Collected data entries:

(** ** C4: the status of a generation *)


(** A generation stored as PROCESSING: what the request answers. *)
Lemma processing_generation E w generation_id clips :
  let r := (run E (get_generation generation_id (Some PROCESSING) clips) w).1 in
  (gv_status r = PROCESSING
   ∨ gv_status r = COMPLETED
     ∧ clips ≠ []
     ∧ count_completed (gv_video_results r) = length clips)
  ∧ ∃ p, gv_progress r = Some p
         ∧ total_steps p = progress_total clips
         ∧ percentage p = percent (steps_completed p) (progress_total clips)
         ∧ (steps_completed p = count_completed clips
            ∨ steps_completed p = count_completed (gv_video_results r)).
Proof.
  cbn zeta. unfold get_generation. cbn [default]. unfold id. cbv iota.
  destruct (_ && has_active clips) eqn:Hpoll; cycle 1.
  { cbn. split; [by left|]. eexists. repeat split. by left. }
  cbv iota. rewrite run_bind.
  destruct (run E (heal_clips clips) w) as [[[clips' updates_made] exn] w1].
  cbn [fst snd].
  assert (clips ≠ []) as Hne by (by destruct clips).
  assert (progress_total clips = length clips) as Htotal by (by destruct clips).
  destruct exn as [e|].
  { cbn. split; [by left|]. eexists. repeat split. by left. }
  destruct updates_made; cycle 1.
  { cbn. split; [by left|]. eexists. repeat split. by left. }
  cbn [run bind call handle].
  destruct (count_completed clips' =? progress_total clips)%nat eqn:Hall.
  - cbn. apply Nat.eqb_eq in Hall. split.
    + right. by rewrite <- Htotal.
    + eexists. repeat split. by right.
  - cbn. split; [by left|]. eexists. repeat split. by right.
Qed.


(** * More of the code *)

(** ** Output Normalizer *)

(** X1: the audit payload of a string, a list or a dictionary is the
    output itself, whatever URL is found, and [None] for anything else;
    normalizing the payload again changes nothing. *)
Theorem extract_payload_is_output (output : value) :
  (extract_result_from_output output).2
  = match output with
    | VStr _ | VList _ | VDict _ => output
    | _ => VNone
    end
  ∧ extract_result_from_output (extract_result_from_output output).2
    = extract_result_from_output output.
Proof.
  pose proof (extract_keeps_payload output) as H.
  destruct output; try (rewrite H; done); by rewrite !H.
Qed.

Lemma dict_get_elem (d : dict) k v : dict_get d k = Some v → (k, v) ∈ d.
Proof.
  induction d as [|[k' v'] d IH]; simpl; [done|].
  destruct (String.eqb_spec k' k) as [->|Hne].
  - intros [= ->]. by left.
  - intros H. right. by apply IH.
Qed.

Lemma is_http_str_some v u :
  is_http_str v = Some u → v = VStr u ∧ String.prefix "http" u = true.
Proof.
  destruct v as [| | |s| |]; simpl; try done.
  destruct (String.prefix "http" s) eqn:Hp; [|done]. by intros [= <-].
Qed.

Lemma first_url_key_elem keys (d : dict) u :
  first_url_key keys d = Some u →
  String.prefix "http" u = true ∧ ∃ k, k ∈ keys ∧ (k, VStr u) ∈ d.
Proof.
  induction keys as [|key keys IH]; simpl; [done|].
  destruct (is_http_str (get d key)) as [u'|] eqn:Hk.
  - intros [= ->]. apply is_http_str_some in Hk as [Hget Hp].
    split; [done|]. exists key. split; [by left|].
    apply dict_get_elem. unfold get, get_default in Hget.
    by destruct (dict_get d key); simplify_eq/=.
  - intros H. destruct (IH H) as (Hp & k & Hk' & Hin).
    split; [done|]. exists k. split; [by right|done].
Qed.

WHAT THE TASK REQUIRES: Start with the line that contains "match output with", end with the last line of the entries, and please retype every line in that span exactly, with no others.

WRITTEN SOLUTION:
  = match output with
    | VStr _ | VList _ | VDict _ => output
    | _ => VNone
    end
  ∧ extract_result_from_output (extract_result_from_output output).2
    = extract_result_from_output output.
Proof.
  pose proof (extract_keeps_payload output) as H.
  destruct output; try (rewrite H; done); by rewrite !H.
Qed.

Lemma dict_get_elem (d : dict) k v : dict_get d k = Some v → (k, v) ∈ d.
Proof.
  induction d as [|[k' v'] d IH]; simpl; [done|].
  destruct (String.eqb_spec k' k) as [->|Hne].
  - intros [= ->]. by left.
  - intros H. right. by apply IH.
Qed.

Lemma is_http_str_some v u :
  is_http_str v = Some u → v = VStr u ∧ String.prefix "http" u = true.
Proof.
  destruct v as [| | |s| |]; simpl; try done.
  destruct (String.prefix "http" s) eqn:Hp; [|done]. by intros [= <-].
Qed.

Lemma first_url_key_elem keys (d : dict) u :
  first_url_key keys d = Some u →
  String.prefix "http" u = true ∧ ∃ k, k ∈ keys ∧ (k, VStr u) ∈ d.
Proof.
  induction keys as [|key keys IH]; simpl; [done|].
  destruct (is_http_str (get d key)) as [u'|] eqn:Hk.
  - intros [= ->]. apply is_http_str_some in Hk as [Hget Hp].
    split; [done|]. exists key. split; [by left|].
    apply dict_get_elem. unfold get, get_default in Hget.
    by destruct (dict_get d key); simplify_eq/=.
  - intros H. destruct (IH H) as (Hp & k & Hk' & Hin).
    split; [done|]. exists k. split; [by right|done].
Qed.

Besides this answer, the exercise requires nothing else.